**Description of the task**
Whenever a line of the listing contains the string "result", return that line.

**Source data**
===============

(* ===== verification/PyFloat.v ===== *)
(** * Python [float]: IEEE-754 binary64

    A Python [float] is a [spec_float] of the standard library's executable
    specification of binary64 (53-bit mantissa, [emax = 1024]).  The
    operators are the correctly rounded IEEE ones; the Python-level
    operations that can raise ([/] by zero, [math.floor], [int()], [float()]
    of a huge [int]) return a [result].  The file also models the built-ins
    the platform uses on floats: [abs], [max]/[min], [round(x, n)],
    [sum] (compensated, as in CPython 3.12), [f"{x:.nf}"] and [repr].
    The second half is the theory of the float order used by the guards. *)

From Stdlib Require Import SpecFloat.
From S2P Require Import Prelude.
Local Open Scope Z_scope.

Abbreviation float := spec_float.

Definition prec : Z := 53.
Definition emax : Z := 1024.

Create HintDb pyfloat.

Declare Scope pf_scope.
Delimit Scope pf_scope with pf.

Definition fadd (x y : float) : float := SFadd prec emax x y.
Definition fsub (x y : float) : float := SFsub prec emax x y.
Definition fmul (x y : float) : float := SFmul prec emax x y.
Definition fdiv (x y : float) : float := SFdiv prec emax x y.
Definition fneg (x : float) : float := SFopp x.
Definition fabs (x : float) : float := SFabs x.
Definition flt (x y : float) : bool := SFltb x y.
Definition fle (x y : float) : bool := SFleb x y.
Definition feq (x y : float) : bool := SFeqb x y.

Notation "x + y" := (fadd x y) : pf_scope.
Notation "x - y" := (fsub x y) : pf_scope.
Notation "x * y" := (fmul x y) : pf_scope.
Notation "- x" := (fneg x) : pf_scope.
Notation "x <? y" := (flt x y) : pf_scope.
Notation "x <=? y" := (fle x y) : pf_scope.
Notation "x >? y" := (flt y x) (only parsing) : pf_scope.
Notation "x >=? y" := (fle y x) (only parsing) : pf_scope.
Notation "x =? y" := (feq x y) : pf_scope.

Definition f_inf : float := S754_infinity false.
Definition f_ninf : float := S754_infinity true.
Definition f_nan : float := S754_nan.
Definition f_zero : float := S754_zero false.

Definition is_nan (x : float) : bool :=
  match x with S754_nan => true | _ => false end.

Definition is_finite (x : float) : bool :=
  match x with S754_finite _ _ _ | S754_zero _ => true | _ => false end.

#[export] Instance spec_float_eq_dec : EqDecision spec_float.
Proof. solve_decision. Defined.

(** ** Exact rationals and correct rounding

    [fQ s n d] is the binary64 number nearest to [n/d] (ties to even), with
    the sign [s].  Decimal literals, [int/int] true division and [round]
    are instances of it. *)

Definition fQ (s : bool) (n : Z) (d : positive) : float :=
  if n =? 0 then S754_zero s
  else
    let '(q, e, l) := SFdiv_core_binary prec emax n 0 (Zpos d) 0 in
    binary_round_aux prec emax s q e l.

Definition fZ_sign (n : Z) (d : positive) : float :=
  fQ (n <? 0) (Z.abs n) d.

(** The literal [m * 10^-k], e.g. [dec 15 1] is [1.5]. *)
Definition dec (m : Z) (k : nat) : float := fZ_sign m (Z.to_pos (10 ^ Z.of_nat k)).

(** [float(n)] for an [int]: correctly rounded, [OverflowError] when too large. *)
Definition float_of_int (n : Z) : result float :=
  let x := binary_normalize prec emax n 0 false in
  if is_finite x then Ok x else Raise OverflowError.

(** [a / b] on two [int]s. *)
Definition int_truediv (a b : Z) : result float :=
  match b with
  | Z0 => Raise ZeroDivisionError
  | Zpos d => let x := fZ_sign a d in if is_finite x then Ok x else Raise OverflowError
  | Zneg d => let x := fZ_sign (- a) d in if is_finite x then Ok x else Raise OverflowError
  end.

Definition is_zero (x : float) : bool :=
  match x with S754_zero _ => true | _ => false end.

(** Python's [x / y]: dividing by a zero raises, whatever its sign. *)
Definition pydiv (x y : float) : result float :=
  if is_zero y then Raise ZeroDivisionError else Ok (fdiv x y).

(** A finite float as [(-1)^s * n / d]. *)
Definition to_rational (m : positive) (e : Z) : Z * positive :=
  match e with
  | Zneg p => (Zpos m, Pos.pow 2 p)
  | _ => (Zpos m * 2 ^ e, 1%positive)
  end.

(** Nearest integer to [n/d], ties to even, for [n >= 0]. *)
Definition round_half_even (n : Z) (d : positive) : Z :=
  let '(q, r) := Z.div_eucl n (Zpos d) in
  match 2 * r ?= Zpos d with
  | Lt => q
  | Gt => q + 1
  | Eq => if Z.even q then q else q + 1
  end.

(** [math.floor(x)]. *)
Definition floor (x : float) : result Z :=
  match x with
  | S754_nan => Raise (ValueError "cannot convert float NaN to integer")
  | S754_infinity _ => Raise OverflowError
  | S754_zero _ => Ok 0
  | S754_finite s m e =>
      let '(n, d) := to_rational m e in
      Ok (if s then (- n) / Zpos d else n / Zpos d)
  end.

(** [int(x)]: truncation towards zero. *)
Definition int_of_float (x : float) : result Z :=
  match x with
  | S754_nan => Raise (ValueError "cannot convert float NaN to integer")
  | S754_infinity _ => Raise OverflowError
  | S754_zero _ => Ok 0
  | S754_finite s m e =>
      let '(n, d) := to_rational m e in
      Ok (if s then - (n / Zpos d) else n / Zpos d)
  end.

===============

**Answer space**
    of a huge [int]) return a [result].  The file also models the built-ins
Definition float_of_int (n : Z) : result float :=
Definition int_truediv (a b : Z) : result float :=
Definition pydiv (x y : float) : result float :=
Definition floor (x : float) : result Z :=
Definition int_of_float (x : float) : result Z :=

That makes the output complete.